*WORK TO COMPLETE:* Where in the records does the word "assert" occur? Copy each line in which it does.

*ENTRIES SUPPLIED:*
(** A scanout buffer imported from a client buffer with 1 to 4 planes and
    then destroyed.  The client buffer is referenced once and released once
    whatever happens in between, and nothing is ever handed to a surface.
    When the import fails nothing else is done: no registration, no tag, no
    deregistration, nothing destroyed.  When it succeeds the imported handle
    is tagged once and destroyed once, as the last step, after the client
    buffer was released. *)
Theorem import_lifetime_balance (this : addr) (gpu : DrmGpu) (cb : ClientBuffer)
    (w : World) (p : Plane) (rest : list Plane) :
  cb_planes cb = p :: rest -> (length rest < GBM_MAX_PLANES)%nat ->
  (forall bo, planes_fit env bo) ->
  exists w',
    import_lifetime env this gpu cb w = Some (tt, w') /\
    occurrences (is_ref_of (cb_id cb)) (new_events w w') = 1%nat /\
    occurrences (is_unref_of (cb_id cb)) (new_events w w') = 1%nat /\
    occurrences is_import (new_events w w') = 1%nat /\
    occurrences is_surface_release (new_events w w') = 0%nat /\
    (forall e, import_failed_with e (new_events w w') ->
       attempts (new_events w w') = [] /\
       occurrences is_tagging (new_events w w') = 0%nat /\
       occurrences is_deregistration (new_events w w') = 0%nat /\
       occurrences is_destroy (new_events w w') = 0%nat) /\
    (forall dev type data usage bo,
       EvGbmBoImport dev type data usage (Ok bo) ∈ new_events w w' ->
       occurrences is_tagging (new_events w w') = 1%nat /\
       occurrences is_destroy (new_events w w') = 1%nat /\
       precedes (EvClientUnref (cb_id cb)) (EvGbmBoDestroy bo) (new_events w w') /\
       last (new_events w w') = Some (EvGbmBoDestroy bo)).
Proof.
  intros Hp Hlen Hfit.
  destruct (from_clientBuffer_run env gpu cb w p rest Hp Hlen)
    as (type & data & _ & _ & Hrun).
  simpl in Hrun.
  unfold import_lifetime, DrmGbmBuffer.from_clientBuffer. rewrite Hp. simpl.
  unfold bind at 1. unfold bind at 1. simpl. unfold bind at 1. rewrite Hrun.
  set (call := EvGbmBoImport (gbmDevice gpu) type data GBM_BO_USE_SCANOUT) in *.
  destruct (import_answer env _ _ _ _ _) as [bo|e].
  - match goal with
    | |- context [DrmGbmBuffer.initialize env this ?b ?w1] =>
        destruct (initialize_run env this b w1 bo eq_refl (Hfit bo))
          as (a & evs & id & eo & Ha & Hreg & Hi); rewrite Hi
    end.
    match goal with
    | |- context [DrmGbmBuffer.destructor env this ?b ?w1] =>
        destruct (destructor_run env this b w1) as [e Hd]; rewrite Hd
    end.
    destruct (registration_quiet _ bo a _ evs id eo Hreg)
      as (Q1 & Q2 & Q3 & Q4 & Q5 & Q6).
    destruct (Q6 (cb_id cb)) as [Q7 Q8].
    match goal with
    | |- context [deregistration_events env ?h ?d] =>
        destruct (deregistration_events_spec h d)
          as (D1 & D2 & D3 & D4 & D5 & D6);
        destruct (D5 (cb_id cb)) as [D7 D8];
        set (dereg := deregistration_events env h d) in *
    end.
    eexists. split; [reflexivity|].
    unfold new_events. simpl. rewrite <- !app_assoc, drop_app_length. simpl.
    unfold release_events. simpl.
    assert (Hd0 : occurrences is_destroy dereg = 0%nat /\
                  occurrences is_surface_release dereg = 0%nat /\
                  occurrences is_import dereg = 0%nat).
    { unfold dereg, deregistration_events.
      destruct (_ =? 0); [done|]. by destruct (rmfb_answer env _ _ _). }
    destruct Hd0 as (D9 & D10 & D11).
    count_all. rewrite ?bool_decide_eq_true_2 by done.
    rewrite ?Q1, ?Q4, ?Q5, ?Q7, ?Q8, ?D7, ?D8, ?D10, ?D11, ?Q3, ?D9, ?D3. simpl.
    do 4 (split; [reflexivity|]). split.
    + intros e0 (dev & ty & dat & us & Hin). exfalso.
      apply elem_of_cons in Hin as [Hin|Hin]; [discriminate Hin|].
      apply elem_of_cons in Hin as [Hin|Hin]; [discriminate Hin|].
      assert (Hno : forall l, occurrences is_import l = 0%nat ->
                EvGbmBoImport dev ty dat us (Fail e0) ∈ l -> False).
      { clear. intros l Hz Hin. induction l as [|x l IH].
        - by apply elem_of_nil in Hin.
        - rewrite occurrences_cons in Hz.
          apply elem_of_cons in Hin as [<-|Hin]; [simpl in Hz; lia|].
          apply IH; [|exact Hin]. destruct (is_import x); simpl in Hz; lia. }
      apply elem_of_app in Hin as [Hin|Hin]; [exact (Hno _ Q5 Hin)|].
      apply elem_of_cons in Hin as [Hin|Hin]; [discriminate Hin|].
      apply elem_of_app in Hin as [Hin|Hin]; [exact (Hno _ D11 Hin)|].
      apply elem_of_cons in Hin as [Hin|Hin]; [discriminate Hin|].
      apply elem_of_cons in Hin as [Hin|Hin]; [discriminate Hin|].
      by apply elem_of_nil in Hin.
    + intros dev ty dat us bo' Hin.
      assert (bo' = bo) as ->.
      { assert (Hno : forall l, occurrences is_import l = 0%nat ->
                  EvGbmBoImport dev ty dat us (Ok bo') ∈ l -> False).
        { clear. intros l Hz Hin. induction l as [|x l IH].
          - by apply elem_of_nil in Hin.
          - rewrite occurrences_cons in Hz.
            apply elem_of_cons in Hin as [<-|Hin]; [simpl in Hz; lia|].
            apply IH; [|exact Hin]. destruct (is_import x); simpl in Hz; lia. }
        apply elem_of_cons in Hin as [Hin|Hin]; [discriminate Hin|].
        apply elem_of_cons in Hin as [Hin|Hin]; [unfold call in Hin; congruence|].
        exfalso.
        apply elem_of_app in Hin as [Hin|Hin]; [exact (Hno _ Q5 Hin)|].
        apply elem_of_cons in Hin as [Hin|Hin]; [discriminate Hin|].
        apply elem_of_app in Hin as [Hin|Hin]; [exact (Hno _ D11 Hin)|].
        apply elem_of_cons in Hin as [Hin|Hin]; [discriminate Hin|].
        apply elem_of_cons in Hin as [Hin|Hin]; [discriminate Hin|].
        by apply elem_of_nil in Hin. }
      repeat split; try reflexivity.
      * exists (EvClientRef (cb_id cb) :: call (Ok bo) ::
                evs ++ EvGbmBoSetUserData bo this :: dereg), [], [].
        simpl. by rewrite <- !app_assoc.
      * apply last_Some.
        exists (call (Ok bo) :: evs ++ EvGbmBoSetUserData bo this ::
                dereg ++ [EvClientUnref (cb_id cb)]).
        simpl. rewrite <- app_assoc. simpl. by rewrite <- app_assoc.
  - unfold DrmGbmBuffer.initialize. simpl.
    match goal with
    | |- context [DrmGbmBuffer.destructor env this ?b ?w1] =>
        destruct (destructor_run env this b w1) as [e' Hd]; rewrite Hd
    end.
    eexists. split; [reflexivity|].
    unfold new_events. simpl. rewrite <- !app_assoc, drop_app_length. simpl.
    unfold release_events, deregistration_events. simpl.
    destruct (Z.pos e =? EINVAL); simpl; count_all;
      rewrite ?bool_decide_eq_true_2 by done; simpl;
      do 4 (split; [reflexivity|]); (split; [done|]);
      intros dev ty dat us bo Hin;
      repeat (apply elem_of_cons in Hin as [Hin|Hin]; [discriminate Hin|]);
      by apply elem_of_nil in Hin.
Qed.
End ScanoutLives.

*OUTPUT OF THE EXERCISE:*
    assert (Hd0 : occurrences is_destroy dereg = 0%nat /\
      assert (Hno : forall l, occurrences is_import l = 0%nat ->
      assert (bo' = bo) as ->.
      { assert (Hno : forall l, occurrences is_import l = 0%nat ->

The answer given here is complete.